• [Work instruction] Instruction for the data below: set down exactly the lines from the line with "i o); tauto|]." to the line with "cbn. apply chain_app.", inclusive, and no others.

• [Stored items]
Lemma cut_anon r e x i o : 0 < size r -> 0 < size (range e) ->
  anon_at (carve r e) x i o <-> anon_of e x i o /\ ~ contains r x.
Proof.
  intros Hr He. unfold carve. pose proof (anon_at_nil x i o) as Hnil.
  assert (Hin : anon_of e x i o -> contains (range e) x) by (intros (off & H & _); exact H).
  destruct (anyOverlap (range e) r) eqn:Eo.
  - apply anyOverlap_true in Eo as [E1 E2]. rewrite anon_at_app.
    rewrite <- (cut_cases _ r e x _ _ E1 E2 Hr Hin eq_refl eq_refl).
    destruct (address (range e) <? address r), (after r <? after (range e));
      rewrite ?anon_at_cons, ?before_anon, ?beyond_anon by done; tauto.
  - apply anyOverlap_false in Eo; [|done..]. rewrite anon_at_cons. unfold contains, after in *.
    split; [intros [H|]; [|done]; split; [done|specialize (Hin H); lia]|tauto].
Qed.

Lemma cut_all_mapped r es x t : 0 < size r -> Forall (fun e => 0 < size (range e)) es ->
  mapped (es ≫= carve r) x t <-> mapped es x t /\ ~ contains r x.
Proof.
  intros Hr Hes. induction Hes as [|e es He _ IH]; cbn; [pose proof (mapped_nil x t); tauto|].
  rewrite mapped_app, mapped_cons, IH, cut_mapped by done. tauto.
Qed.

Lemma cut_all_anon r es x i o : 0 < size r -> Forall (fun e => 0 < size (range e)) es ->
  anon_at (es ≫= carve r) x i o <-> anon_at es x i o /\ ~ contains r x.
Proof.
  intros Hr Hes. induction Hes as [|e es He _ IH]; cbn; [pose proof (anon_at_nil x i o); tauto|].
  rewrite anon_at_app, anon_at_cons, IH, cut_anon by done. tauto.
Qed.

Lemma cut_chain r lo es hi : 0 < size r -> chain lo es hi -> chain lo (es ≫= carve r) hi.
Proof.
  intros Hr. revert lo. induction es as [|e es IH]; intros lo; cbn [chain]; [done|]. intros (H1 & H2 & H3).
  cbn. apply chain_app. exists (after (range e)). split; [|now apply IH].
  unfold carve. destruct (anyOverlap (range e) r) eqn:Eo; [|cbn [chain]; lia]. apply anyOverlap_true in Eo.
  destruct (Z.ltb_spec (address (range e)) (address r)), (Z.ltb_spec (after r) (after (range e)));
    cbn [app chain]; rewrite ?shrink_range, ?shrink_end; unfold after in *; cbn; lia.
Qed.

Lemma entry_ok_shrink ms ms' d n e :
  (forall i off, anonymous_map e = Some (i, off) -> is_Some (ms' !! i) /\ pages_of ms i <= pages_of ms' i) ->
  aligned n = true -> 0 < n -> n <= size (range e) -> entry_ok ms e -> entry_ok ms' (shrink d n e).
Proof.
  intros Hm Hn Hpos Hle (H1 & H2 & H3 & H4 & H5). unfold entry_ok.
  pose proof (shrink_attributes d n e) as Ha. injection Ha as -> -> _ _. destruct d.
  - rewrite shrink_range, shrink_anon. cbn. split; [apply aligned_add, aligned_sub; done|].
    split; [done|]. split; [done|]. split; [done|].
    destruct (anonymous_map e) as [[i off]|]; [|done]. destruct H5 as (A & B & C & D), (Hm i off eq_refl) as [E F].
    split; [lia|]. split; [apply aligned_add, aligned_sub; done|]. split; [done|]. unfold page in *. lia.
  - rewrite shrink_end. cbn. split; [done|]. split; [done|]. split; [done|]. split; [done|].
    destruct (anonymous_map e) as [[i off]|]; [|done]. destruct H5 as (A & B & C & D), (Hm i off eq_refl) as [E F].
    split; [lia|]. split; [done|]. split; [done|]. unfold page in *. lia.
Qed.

• [Response to the task]
  intros Hr Hes. induction Hes as [|e es He _ IH]; cbn; [pose proof (anon_at_nil x i o); tauto|].
  rewrite anon_at_app, anon_at_cons, IH, cut_anon by done. tauto.
Qed.

Lemma cut_chain r lo es hi : 0 < size r -> chain lo es hi -> chain lo (es ≫= carve r) hi.
Proof.
  intros Hr. revert lo. induction es as [|e es IH]; intros lo; cbn [chain]; [done|]. intros (H1 & H2 & H3).
  cbn. apply chain_app. exists (after (range e)). split; [|now apply IH].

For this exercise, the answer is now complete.